PROBLEM DESCRIPTION |
Everything from the first line of the entries below through the line holding "setoid_rewrite carried_app in Hs." must be printed exactly as written.

EXERCISE INPUTS |
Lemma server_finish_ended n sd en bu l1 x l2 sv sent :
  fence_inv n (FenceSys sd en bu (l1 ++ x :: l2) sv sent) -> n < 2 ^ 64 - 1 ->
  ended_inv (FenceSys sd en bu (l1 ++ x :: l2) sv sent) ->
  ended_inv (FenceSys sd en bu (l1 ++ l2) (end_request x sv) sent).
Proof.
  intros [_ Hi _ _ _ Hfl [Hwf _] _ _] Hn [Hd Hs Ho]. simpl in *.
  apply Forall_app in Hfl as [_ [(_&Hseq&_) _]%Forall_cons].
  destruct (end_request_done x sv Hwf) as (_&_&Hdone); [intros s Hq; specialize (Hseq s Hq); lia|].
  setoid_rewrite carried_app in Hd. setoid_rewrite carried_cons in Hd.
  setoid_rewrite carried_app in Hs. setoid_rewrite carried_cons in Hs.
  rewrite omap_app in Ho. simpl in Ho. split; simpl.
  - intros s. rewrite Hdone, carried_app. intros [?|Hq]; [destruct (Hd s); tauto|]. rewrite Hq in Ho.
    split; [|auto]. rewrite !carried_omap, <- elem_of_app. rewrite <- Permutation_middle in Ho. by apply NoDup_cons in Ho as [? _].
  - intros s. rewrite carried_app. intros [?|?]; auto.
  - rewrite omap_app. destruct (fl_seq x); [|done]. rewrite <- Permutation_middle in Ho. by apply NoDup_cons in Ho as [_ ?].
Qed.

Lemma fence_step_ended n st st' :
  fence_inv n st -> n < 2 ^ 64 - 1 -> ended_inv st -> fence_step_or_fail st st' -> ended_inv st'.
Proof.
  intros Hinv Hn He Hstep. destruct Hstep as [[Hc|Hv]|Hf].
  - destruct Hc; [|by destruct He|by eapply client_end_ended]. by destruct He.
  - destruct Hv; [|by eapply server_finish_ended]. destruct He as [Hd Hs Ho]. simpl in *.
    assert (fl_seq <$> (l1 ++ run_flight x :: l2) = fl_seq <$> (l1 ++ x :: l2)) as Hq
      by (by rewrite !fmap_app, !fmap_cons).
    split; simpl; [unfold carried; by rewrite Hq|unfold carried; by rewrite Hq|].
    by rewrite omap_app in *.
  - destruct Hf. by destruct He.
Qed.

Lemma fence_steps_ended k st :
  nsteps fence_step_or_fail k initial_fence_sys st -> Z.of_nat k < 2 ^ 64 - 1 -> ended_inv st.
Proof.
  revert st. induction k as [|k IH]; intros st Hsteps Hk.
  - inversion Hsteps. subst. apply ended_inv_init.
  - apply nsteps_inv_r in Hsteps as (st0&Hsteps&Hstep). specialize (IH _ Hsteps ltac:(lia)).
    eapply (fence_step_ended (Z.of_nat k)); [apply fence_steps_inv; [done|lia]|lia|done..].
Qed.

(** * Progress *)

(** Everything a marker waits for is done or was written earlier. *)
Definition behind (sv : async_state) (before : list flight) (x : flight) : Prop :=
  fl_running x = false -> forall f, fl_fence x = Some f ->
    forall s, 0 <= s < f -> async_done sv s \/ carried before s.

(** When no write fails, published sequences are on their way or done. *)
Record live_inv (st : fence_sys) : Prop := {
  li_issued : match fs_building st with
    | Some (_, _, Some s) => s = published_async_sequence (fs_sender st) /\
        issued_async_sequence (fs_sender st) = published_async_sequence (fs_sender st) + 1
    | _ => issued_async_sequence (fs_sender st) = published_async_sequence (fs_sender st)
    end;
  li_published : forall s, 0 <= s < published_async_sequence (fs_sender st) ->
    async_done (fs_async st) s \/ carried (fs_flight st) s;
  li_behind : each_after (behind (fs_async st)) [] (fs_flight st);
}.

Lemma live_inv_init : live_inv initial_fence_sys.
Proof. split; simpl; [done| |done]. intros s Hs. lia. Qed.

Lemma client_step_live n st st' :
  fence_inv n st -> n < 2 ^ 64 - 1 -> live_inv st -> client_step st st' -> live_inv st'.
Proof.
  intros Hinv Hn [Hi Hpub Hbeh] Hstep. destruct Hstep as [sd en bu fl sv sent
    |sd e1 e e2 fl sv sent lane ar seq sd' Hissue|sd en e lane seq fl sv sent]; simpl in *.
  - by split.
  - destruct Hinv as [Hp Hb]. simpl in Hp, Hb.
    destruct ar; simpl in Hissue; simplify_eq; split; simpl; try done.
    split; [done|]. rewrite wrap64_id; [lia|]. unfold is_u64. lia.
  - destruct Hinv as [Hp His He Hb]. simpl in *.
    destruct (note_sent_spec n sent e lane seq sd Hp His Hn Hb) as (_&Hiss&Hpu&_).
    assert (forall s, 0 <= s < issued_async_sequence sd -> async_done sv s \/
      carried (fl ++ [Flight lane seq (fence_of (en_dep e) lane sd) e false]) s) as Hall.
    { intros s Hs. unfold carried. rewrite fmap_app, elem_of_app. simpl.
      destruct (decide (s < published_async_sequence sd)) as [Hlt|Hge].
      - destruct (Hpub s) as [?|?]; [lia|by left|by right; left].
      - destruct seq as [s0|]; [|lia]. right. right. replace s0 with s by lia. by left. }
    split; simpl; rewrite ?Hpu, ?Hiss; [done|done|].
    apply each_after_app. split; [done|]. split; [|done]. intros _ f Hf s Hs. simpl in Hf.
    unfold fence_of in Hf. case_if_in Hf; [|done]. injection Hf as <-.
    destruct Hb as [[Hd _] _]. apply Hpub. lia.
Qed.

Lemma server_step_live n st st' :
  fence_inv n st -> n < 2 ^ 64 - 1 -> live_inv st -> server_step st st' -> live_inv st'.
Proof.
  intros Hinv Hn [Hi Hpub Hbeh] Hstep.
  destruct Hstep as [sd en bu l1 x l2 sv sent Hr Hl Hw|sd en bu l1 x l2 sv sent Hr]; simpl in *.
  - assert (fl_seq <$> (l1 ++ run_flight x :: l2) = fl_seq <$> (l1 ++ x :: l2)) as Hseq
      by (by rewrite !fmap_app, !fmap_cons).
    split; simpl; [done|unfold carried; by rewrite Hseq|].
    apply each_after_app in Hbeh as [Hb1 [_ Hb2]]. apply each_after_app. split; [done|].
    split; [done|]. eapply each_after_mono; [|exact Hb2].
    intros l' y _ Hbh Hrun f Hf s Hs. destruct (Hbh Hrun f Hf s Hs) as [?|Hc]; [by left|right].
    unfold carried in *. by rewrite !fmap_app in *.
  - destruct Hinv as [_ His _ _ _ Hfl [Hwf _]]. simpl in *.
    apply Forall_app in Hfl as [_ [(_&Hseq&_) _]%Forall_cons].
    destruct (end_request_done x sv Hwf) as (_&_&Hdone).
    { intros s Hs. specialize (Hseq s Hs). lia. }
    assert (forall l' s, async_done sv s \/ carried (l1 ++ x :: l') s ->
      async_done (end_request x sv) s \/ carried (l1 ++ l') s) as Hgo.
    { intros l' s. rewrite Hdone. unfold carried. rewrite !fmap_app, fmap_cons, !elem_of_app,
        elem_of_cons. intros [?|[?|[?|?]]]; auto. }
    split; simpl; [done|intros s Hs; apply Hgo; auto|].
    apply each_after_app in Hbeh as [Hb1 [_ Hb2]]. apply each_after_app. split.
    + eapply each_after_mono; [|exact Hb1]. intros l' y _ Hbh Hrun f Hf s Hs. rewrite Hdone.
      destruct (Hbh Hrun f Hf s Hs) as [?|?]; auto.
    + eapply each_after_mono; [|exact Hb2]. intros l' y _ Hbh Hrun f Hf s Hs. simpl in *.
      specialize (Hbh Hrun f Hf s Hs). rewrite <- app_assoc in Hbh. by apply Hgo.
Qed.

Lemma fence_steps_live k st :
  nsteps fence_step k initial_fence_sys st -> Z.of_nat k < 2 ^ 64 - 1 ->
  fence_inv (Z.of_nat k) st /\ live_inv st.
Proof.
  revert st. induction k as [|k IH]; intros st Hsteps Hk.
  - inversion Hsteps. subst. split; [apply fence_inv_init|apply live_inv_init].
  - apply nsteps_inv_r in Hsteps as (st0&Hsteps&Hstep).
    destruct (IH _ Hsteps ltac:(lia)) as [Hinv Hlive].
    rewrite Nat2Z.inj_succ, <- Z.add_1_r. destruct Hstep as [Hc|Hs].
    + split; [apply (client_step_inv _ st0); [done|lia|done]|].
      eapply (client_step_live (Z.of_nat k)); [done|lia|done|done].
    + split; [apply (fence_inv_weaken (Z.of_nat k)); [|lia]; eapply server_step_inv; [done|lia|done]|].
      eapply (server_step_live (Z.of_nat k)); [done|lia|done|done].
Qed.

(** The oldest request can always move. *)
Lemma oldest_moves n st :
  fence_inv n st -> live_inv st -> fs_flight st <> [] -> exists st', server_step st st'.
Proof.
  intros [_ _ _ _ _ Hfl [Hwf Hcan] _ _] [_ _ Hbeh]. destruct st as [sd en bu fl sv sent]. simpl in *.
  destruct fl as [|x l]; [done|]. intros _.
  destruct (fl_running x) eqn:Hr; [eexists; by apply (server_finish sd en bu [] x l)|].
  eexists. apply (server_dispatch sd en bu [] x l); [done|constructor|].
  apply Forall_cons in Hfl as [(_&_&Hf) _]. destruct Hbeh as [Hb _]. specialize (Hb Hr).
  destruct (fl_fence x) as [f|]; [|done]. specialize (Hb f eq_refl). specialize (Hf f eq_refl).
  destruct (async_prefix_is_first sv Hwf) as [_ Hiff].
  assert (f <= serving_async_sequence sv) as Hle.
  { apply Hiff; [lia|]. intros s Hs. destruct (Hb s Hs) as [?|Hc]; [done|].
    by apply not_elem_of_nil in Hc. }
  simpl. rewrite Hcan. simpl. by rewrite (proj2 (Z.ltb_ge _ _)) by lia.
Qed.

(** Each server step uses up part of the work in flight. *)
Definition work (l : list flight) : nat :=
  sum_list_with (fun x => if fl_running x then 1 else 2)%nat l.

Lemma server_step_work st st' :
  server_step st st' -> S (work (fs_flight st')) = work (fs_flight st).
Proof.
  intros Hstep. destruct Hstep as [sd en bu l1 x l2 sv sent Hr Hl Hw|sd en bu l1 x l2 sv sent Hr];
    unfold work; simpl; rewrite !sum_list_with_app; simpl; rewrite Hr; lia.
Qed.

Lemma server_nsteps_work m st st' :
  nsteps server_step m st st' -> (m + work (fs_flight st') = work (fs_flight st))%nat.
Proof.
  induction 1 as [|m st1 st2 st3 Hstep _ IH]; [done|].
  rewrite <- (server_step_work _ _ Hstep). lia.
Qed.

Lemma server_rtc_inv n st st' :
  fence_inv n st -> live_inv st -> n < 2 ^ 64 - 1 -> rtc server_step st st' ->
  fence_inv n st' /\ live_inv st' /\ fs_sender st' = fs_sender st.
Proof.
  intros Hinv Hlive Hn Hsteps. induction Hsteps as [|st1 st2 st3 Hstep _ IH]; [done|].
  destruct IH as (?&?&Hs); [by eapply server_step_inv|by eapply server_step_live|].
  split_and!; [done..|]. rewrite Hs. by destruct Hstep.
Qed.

YOUR SOLUTION |
Lemma server_finish_ended n sd en bu l1 x l2 sv sent :
  fence_inv n (FenceSys sd en bu (l1 ++ x :: l2) sv sent) -> n < 2 ^ 64 - 1 ->
  ended_inv (FenceSys sd en bu (l1 ++ x :: l2) sv sent) ->
  ended_inv (FenceSys sd en bu (l1 ++ l2) (end_request x sv) sent).
Proof.
  intros [_ Hi _ _ _ Hfl [Hwf _] _ _] Hn [Hd Hs Ho]. simpl in *.
  apply Forall_app in Hfl as [_ [(_&Hseq&_) _]%Forall_cons].
  destruct (end_request_done x sv Hwf) as (_&_&Hdone); [intros s Hq; specialize (Hseq s Hq); lia|].
  setoid_rewrite carried_app in Hd. setoid_rewrite carried_cons in Hd.
  setoid_rewrite carried_app in Hs. setoid_rewrite carried_cons in Hs.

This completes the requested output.